Though more of a Strat-o-Matic fan than a fantasy baseball enthusiast, I aid some friends in their decision making processes for the latter from time to time. Last night, while hanging out for the Phillies-Reds game, one of these friends posed a question I have been asked countless times this season: What do you think of Shairon Martis? While my response involved nothing more than a gesture, encapsulated in the body language was my lack of confidence in the pitcher.
For fantasy purposes, I can see where Martis has value since he sports a 5-0 record, but he isn’t really offering much outside of that meaningless metric, for both fantasy and reality.
Through eight starts, Martis is averaging right around 6 IP/GS with 47.2 total innings. His 4.53 ERA and 4.58 FIP match up rather well and scream average. Now, an average pitcher is certainly an asset for a team, but I am quite skeptical that Martis can continue to perform at a league average level with his current peripherals and skillset.

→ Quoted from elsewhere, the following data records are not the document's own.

Definition set_sanity_band (reg : Registry) (now : Z) (key : PriceKey) (min_wad max_wad : Z)
    : res Registry :=
  let* oracle := of_option (EOracle OracleNotConfigured) (get_oracle reg key) in
  do! require ((ao_min_sanity_price_wad oracle <=? min_wad)
               && (max_wad <=? ao_max_sanity_price_wad oracle)) (EOracle SanityBandMustTighten) in
  let oracle := with_band oracle min_wad max_wad in
  do! validate_oracle reg now key oracle false in
  do! probe reg (new_session now) key oracle in
  Ok (commit reg key oracle).

Definition set_tolerance (reg : Registry) (now : Z) (key : PriceKey) (tolerance : OracleTolerance)
    : res Registry :=
  let* oracle := of_option (EOracle OracleNotConfigured) (get_oracle reg key) in
  do! require (negb (has_lp_source oracle)) (EOracle SourceCountOutOfRange) in
  do! validate_oracle_tolerance tolerance in
  let oracle := with_tolerance oracle tolerance in
  do! probe reg (new_session now) key oracle in
  Ok (commit reg key oracle).

End Admin.

End AggAdmin.

(** ** Entrypoints (lib.rs) *)

Module PriceAggregator.

Import Engine.

Section Entry.

Context `{Providers}.

Definition constructor (owner : Address) : Registry := mkRegistry (Some owner) ∅ [] [].

Definition warmed_session (reg : Registry) (now : Z) (keys : list PriceKey) : Session :=
  warm reg (new_session now) keys.

Definition prices (reg : Registry) (now : Z) (keys : list PriceKey)
    : res (gmap PriceKey PriceFeedRaw) :=
  let* (out, _) :=
    rfold (fun (st : gmap PriceKey PriceFeedRaw * Session) key =>
      let* (feed, s) := resolve reg st.2 key in
      Ok (<[key := feed]> st.1, s)) (∅, warmed_session reg now keys) keys in
  Ok out.

Definition quotes (reg : Registry) (now : Z) (keys : list PriceKey)
    : res (gmap PriceKey PriceStatus) :=
  let* (out, _) :=
    rfold (fun (st : gmap PriceKey PriceStatus * Session) key =>
      let* (status, s) := resolve_status reg st.2 key in
      Ok (<[key := status]> st.1, s)) (∅, warmed_session reg now keys) keys in
  Ok out.

Definition price_spread (reg : Registry) (now : Z) (key : PriceKey) : res (Z * Z) :=
  let* (fo, _) := resolve_detailed reg (warmed_session reg now [key]) key in
  let o := fo.2 in
  Ok (Z.min (oc_first_wad o) (oc_second_wad o), Z.max (oc_first_wad o) (oc_second_wad o)).
(* ===== verification/AggReference.v ===== *)
(** * Resolution without caches: the reference of the price aggregator

    [reference n stack key] prices [key] from the registry and the providers alone, [n]
    resolutions deep and below the keys of [stack]: no session survives from one key to the
    next.  The engine of [AggEngine] resolves against a session of cached prices and errors;
    [simulates] compares one evaluation of a configuration in a session with one against a
    plain function of prices, and is the only lemma about the bodies of the sources that
    memoisation needs. *)

From S2P Require Import Prelude Errors FpCore Fp PoolTypes ControllerTypes OracleMath LpMath AggState AggEngine AggContract.
From stdpp Require Import base numbers list gmap strings.
From Stdlib Require Import ZArith Lia Bool.

Open Scope Z_scope.

Module Reference.

Import Observation Lp LpStable Engine.

Section Plain.

Context `{Providers}.
Context (reg : Registry) (now : Z).

(** A resolver that looks prices up. *)
Definition looked_up (q : PriceKey -> option PriceFeedRaw) (s : Session) (key : PriceKey)
    : Step PriceFeedRaw := Ok (of_option OracleNotConfigured (q key), s).

(** The price a configuration yields over the prices [q] of the keys it quotes. *)
Definition priced (q : PriceKey -> option PriceFeedRaw) (key : PriceKey) (oracle : AssetOracle)
    : option PriceFeedRaw :=
  match outcome_of (looked_up q) (new_session now) key oracle with
  | Ok (outcome, _) =>
      match failure outcome (Some oracle) with
      | None => Some (to_feed outcome (ao_asset_decimals oracle))
      | Some _ => None
      end
  | Err _ => None
  end.

Fixpoint reference (n : nat) (stack : list PriceKey) (key : PriceKey) : option PriceFeedRaw :=
  match n with
  | O => None
  | S n =>
      if bool_decide (key ∈ stack) then None
      else
        match get_oracle reg key with
        | None => None
        | Some oracle => priced (reference n (stack ++ [key])) key oracle
        end
  end.

(** Keys every source of a configuration quotes. *)
Definition quoted (oracle : AssetOracle) : list PriceKey := mjoin (map dependencies (ao_sources oracle)).

(** The compositions below [key] are configured, without a cycle and at most [n] deep. *)
Fixpoint composed (n : nat) (stack : list PriceKey) (key : PriceKey) : Prop :=
  match n with
  | O => False
  | S n =>
      (key ∉ stack) /\ exists oracle, get_oracle reg key = Some oracle
      /\ Forall (composed n (stack ++ [key])) (quoted oracle)
  end.

(** ** Sessions that read the providers of this ledger *)

Definition live (s : Session) : Prop :=
  now_secs s = now
  /\ forall c f d, feed_cache s !! (c, f) = Some d -> redstone_feed c f = Some d.

Lemma live_new : live (new_session now).
Proof. split; [done|]. intros c f d Hl. cbn in Hl. by rewrite lookup_empty in Hl. Qed.

Lemma live_set_feed s c f d : live s -> redstone_feed c f = Some d -> live (set_feed s c f d).
Proof.
  intros [Hn Hf] Hd. split; [done|]. intros c' f' d'. cbn.
  rewrite lookup_insert_Some. intros [[Hk <-]|[_ Hl]]; [by simplify_eq|eauto].
Qed.

(** ** Simulation *)

Section Simulate.

Context (nested : Session -> PriceKey -> Step PriceFeedRaw) (q : PriceKey -> option PriceFeedRaw).
Context (fine : Session -> Prop) (failed : PriceKey -> OracleError -> Prop).
Context (keys : list PriceKey).
Hypothesis fine_live : forall s, fine s -> live s.
Hypothesis fine_feed : forall s c f d,
  fine s -> redstone_feed c f = Some d -> fine (set_feed s c f d).
Hypothesis nested_answers : forall s d, fine s -> d ∈ keys ->
  exists r s', nested s d = Ok (r, s') /\ fine s'
  /\ match r with Ok g => q d = Some g | Err e => failed d e end.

For starters, his 4.34 K/9 and 3.59 BB/9 do not exactly imply dominance. Martis is also very unlikely to sustain a .269 BABIP over the course of the season, an inevitable regression that will taint his current numbers regardless of a below average strand rate bound to improve.
Further, it also isn’t as if Martis throws like Johnny Cueto, a young stud with a blazing fastball that needs to work out a few kinks before graduating from Throwing College into Pitching University. Martis throws a 90.3 mph fastball with about average movement and does not exactly resemble Derek Lowe in the groundball department. On top of that, none of his pitches, per the fantastic linear weights addition to the site, are disgusting or supremely dominant in any fashion.
Listing comparables for a pitcher proves to be a rather tall order given the numerous facets of performance that must be taken into account, but the way Martis is currently pitching seems to closely match the output of Jason Marquis last season, at least in the ERA, FIP, K/9, BB/9 and HR/9 areas. Martis gets hype because of the 5-0 record and the fact that nobody has seen him in action before, but deep down, his performance to date is akin to 2008 Jason Marquis.
ZiPS projects Martis to end the season with a 4.89 FIP in about 162 innings, which, when coupled with the projected rates of controllable skills, resembles the 2008 campaign of Tim Redding. Martis is pitching like Marquis right now with the projection of Redding for the remainder of the season.
Martis is only 22 years old, which makes him very attractive in the world of keeper leagues, be it for fantasy or Strat purposes, but he has not done anything right now to suggest that he will be anything more than a marginal fourth starter. Bear in mind that my opinion is in no way concrete after some starts this year and a few more last season, and that these feelings are derived more from questioning his selection, movement and velocity as opposed to the actual results.
To walk hitters at his current rate and remain successful, a pitcher either needs to have a flukily good year preventing the longball or strike hitters out at a rate far superior to 4.34 per nine innings. Color me skeptical that Martis’ combination of velocity, movement, and pitch selection can definitely get that job done.